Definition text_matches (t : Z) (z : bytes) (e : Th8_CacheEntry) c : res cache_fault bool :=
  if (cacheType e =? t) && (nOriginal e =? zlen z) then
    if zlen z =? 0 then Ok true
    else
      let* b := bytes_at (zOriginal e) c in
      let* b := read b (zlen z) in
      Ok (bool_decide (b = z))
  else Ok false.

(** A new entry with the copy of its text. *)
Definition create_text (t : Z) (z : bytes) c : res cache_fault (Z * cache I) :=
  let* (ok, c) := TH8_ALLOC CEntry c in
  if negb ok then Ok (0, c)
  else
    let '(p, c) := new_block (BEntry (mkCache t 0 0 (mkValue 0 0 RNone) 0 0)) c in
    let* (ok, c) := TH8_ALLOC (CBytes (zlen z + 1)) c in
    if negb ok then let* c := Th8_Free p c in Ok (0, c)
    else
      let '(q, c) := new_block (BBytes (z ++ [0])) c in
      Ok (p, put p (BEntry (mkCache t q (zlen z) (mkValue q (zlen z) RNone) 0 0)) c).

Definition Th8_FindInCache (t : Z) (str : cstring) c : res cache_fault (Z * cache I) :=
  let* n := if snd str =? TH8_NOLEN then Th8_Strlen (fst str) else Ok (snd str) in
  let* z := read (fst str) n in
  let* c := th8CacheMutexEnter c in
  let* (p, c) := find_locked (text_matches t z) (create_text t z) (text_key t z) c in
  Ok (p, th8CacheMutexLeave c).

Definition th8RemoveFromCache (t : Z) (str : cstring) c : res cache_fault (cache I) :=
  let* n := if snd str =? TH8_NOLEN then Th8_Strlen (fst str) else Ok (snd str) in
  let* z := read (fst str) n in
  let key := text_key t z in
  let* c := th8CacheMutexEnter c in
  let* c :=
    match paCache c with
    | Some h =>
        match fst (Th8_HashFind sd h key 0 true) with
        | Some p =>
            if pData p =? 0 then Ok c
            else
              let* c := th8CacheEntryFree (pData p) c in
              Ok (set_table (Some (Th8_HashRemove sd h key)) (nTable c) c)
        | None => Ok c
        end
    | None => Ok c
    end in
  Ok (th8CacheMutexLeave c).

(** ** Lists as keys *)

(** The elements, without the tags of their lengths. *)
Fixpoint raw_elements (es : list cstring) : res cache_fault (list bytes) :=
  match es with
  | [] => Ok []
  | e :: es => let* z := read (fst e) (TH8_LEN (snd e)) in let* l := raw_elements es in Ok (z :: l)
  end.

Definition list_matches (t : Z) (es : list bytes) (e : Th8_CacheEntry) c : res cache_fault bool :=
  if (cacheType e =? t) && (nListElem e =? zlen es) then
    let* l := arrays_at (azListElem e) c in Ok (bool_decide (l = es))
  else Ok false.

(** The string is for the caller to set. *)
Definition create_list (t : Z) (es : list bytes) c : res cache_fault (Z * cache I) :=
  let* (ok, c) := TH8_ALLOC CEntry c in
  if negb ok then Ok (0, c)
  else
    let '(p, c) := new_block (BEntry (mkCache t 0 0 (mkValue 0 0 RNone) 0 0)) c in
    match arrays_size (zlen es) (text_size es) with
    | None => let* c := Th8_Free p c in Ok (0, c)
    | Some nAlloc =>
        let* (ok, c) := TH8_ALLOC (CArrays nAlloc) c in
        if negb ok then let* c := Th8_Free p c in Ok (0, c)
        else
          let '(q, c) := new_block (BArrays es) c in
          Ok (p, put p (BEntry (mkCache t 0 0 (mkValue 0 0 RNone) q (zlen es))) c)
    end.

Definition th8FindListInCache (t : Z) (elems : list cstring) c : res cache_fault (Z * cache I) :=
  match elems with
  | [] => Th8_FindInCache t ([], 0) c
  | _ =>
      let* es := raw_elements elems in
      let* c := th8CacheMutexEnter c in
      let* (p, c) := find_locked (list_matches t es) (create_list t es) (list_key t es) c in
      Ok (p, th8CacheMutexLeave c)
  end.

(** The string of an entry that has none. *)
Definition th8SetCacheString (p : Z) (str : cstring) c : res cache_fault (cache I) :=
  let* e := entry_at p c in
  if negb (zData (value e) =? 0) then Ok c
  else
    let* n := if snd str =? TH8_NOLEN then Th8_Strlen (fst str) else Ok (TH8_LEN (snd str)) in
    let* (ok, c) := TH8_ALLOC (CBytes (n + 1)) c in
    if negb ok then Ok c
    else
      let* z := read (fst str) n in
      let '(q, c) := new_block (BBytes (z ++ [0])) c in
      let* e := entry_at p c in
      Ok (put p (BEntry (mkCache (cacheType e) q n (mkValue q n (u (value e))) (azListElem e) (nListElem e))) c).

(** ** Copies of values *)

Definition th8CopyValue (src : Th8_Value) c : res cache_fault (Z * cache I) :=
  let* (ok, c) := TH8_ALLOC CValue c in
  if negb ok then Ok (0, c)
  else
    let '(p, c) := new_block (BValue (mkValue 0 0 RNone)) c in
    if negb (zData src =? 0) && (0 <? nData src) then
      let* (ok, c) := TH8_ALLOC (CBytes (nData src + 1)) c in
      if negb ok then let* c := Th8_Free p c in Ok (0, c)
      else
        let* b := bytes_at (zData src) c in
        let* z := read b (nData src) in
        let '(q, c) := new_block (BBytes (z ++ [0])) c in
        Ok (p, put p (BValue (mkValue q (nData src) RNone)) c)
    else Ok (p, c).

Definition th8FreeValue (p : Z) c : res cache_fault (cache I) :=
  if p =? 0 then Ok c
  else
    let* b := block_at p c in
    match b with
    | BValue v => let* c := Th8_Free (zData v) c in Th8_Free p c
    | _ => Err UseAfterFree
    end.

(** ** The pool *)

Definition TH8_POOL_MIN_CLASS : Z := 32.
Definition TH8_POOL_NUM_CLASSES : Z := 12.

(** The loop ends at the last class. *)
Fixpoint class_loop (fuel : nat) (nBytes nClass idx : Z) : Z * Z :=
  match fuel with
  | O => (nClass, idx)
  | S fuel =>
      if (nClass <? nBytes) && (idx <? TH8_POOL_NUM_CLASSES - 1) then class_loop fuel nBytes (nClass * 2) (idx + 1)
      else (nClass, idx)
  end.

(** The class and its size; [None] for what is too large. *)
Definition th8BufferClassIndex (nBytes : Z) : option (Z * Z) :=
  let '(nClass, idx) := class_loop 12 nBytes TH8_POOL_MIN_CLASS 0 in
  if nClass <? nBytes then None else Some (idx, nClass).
◇ ◇ ◇ ◇ ◇ ◇ ◇
● EXERCISE
Give every entry in the listing above again, exactly as written.

● REPLY TO THE EXERCISE
Definition text_matches (t : Z) (z : bytes) (e : Th8_CacheEntry) c : res cache_fault bool :=
  if (cacheType e =? t) && (nOriginal e =? zlen z) then
    if zlen z =? 0 then Ok true
    else
      let* b := bytes_at (zOriginal e) c in
      let* b := read b (zlen z) in
      Ok (bool_decide (b = z))
  else Ok false.

(** A new entry with the copy of its text. *)
Definition create_text (t : Z) (z : bytes) c : res cache_fault (Z * cache I) :=
  let* (ok, c) := TH8_ALLOC CEntry c in
  if negb ok then Ok (0, c)
  else
    let '(p, c) := new_block (BEntry (mkCache t 0 0 (mkValue 0 0 RNone) 0 0)) c in
    let* (ok, c) := TH8_ALLOC (CBytes (zlen z + 1)) c in
    if negb ok then let* c := Th8_Free p c in Ok (0, c)
    else
      let '(q, c) := new_block (BBytes (z ++ [0])) c in
      Ok (p, put p (BEntry (mkCache t q (zlen z) (mkValue q (zlen z) RNone) 0 0)) c).

Definition Th8_FindInCache (t : Z) (str : cstring) c : res cache_fault (Z * cache I) :=
  let* n := if snd str =? TH8_NOLEN then Th8_Strlen (fst str) else Ok (snd str) in
  let* z := read (fst str) n in
  let* c := th8CacheMutexEnter c in
  let* (p, c) := find_locked (text_matches t z) (create_text t z) (text_key t z) c in
  Ok (p, th8CacheMutexLeave c).

Definition th8RemoveFromCache (t : Z) (str : cstring) c : res cache_fault (cache I) :=
  let* n := if snd str =? TH8_NOLEN then Th8_Strlen (fst str) else Ok (snd str) in
  let* z := read (fst str) n in
  let key := text_key t z in
  let* c := th8CacheMutexEnter c in
  let* c :=
    match paCache c with
    | Some h =>
        match fst (Th8_HashFind sd h key 0 true) with
        | Some p =>
            if pData p =? 0 then Ok c
            else
              let* c := th8CacheEntryFree (pData p) c in
              Ok (set_table (Some (Th8_HashRemove sd h key)) (nTable c) c)
        | None => Ok c
        end
    | None => Ok c
    end in
  Ok (th8CacheMutexLeave c).

(** ** Lists as keys *)

(** The elements, without the tags of their lengths. *)
Fixpoint raw_elements (es : list cstring) : res cache_fault (list bytes) :=
  match es with
  | [] => Ok []
  | e :: es => let* z := read (fst e) (TH8_LEN (snd e)) in let* l := raw_elements es in Ok (z :: l)
  end.

Definition list_matches (t : Z) (es : list bytes) (e : Th8_CacheEntry) c : res cache_fault bool :=
  if (cacheType e =? t) && (nListElem e =? zlen es) then
    let* l := arrays_at (azListElem e) c in Ok (bool_decide (l = es))
  else Ok false.

(** The string is for the caller to set. *)
Definition create_list (t : Z) (es : list bytes) c : res cache_fault (Z * cache I) :=
  let* (ok, c) := TH8_ALLOC CEntry c in
  if negb ok then Ok (0, c)
  else
    let '(p, c) := new_block (BEntry (mkCache t 0 0 (mkValue 0 0 RNone) 0 0)) c in
    match arrays_size (zlen es) (text_size es) with
    | None => let* c := Th8_Free p c in Ok (0, c)
    | Some nAlloc =>
        let* (ok, c) := TH8_ALLOC (CArrays nAlloc) c in
        if negb ok then let* c := Th8_Free p c in Ok (0, c)
        else
          let '(q, c) := new_block (BArrays es) c in
          Ok (p, put p (BEntry (mkCache t 0 0 (mkValue 0 0 RNone) q (zlen es))) c)
    end.

Definition th8FindListInCache (t : Z) (elems : list cstring) c : res cache_fault (Z * cache I) :=
  match elems with
  | [] => Th8_FindInCache t ([], 0) c
  | _ =>
      let* es := raw_elements elems in
      let* c := th8CacheMutexEnter c in
      let* (p, c) := find_locked (list_matches t es) (create_list t es) (list_key t es) c in
      Ok (p, th8CacheMutexLeave c)
  end.

(** The string of an entry that has none. *)
Definition th8SetCacheString (p : Z) (str : cstring) c : res cache_fault (cache I) :=
  let* e := entry_at p c in
  if negb (zData (value e) =? 0) then Ok c
  else
    let* n := if snd str =? TH8_NOLEN then Th8_Strlen (fst str) else Ok (TH8_LEN (snd str)) in
    let* (ok, c) := TH8_ALLOC (CBytes (n + 1)) c in
    if negb ok then Ok c
    else
      let* z := read (fst str) n in
      let '(q, c) := new_block (BBytes (z ++ [0])) c in
      let* e := entry_at p c in
      Ok (put p (BEntry (mkCache (cacheType e) q n (mkValue q n (u (value e))) (azListElem e) (nListElem e))) c).

(** ** Copies of values *)

Definition th8CopyValue (src : Th8_Value) c : res cache_fault (Z * cache I) :=
  let* (ok, c) := TH8_ALLOC CValue c in
  if negb ok then Ok (0, c)
  else
    let '(p, c) := new_block (BValue (mkValue 0 0 RNone)) c in
    if negb (zData src =? 0) && (0 <? nData src) then
      let* (ok, c) := TH8_ALLOC (CBytes (nData src + 1)) c in
      if negb ok then let* c := Th8_Free p c in Ok (0, c)
      else
        let* b := bytes_at (zData src) c in
        let* z := read b (nData src) in
        let '(q, c) := new_block (BBytes (z ++ [0])) c in
        Ok (p, put p (BValue (mkValue q (nData src) RNone)) c)
    else Ok (p, c).

Definition th8FreeValue (p : Z) c : res cache_fault (cache I) :=
  if p =? 0 then Ok c
  else
    let* b := block_at p c in
    match b with
    | BValue v => let* c := Th8_Free (zData v) c in Th8_Free p c
    | _ => Err UseAfterFree
    end.

(** ** The pool *)

Definition TH8_POOL_MIN_CLASS : Z := 32.
Definition TH8_POOL_NUM_CLASSES : Z := 12.

(** The loop ends at the last class. *)
Fixpoint class_loop (fuel : nat) (nBytes nClass idx : Z) : Z * Z :=
  match fuel with
  | O => (nClass, idx)
  | S fuel =>
      if (nClass <? nBytes) && (idx <? TH8_POOL_NUM_CLASSES - 1) then class_loop fuel nBytes (nClass * 2) (idx + 1)
      else (nClass, idx)
  end.

(** The class and its size; [None] for what is too large. *)
Definition th8BufferClassIndex (nBytes : Z) : option (Z * Z) :=
  let '(nClass, idx) := class_loop 12 nBytes TH8_POOL_MIN_CLASS 0 in
  if nClass <? nBytes then None else Some (idx, nClass).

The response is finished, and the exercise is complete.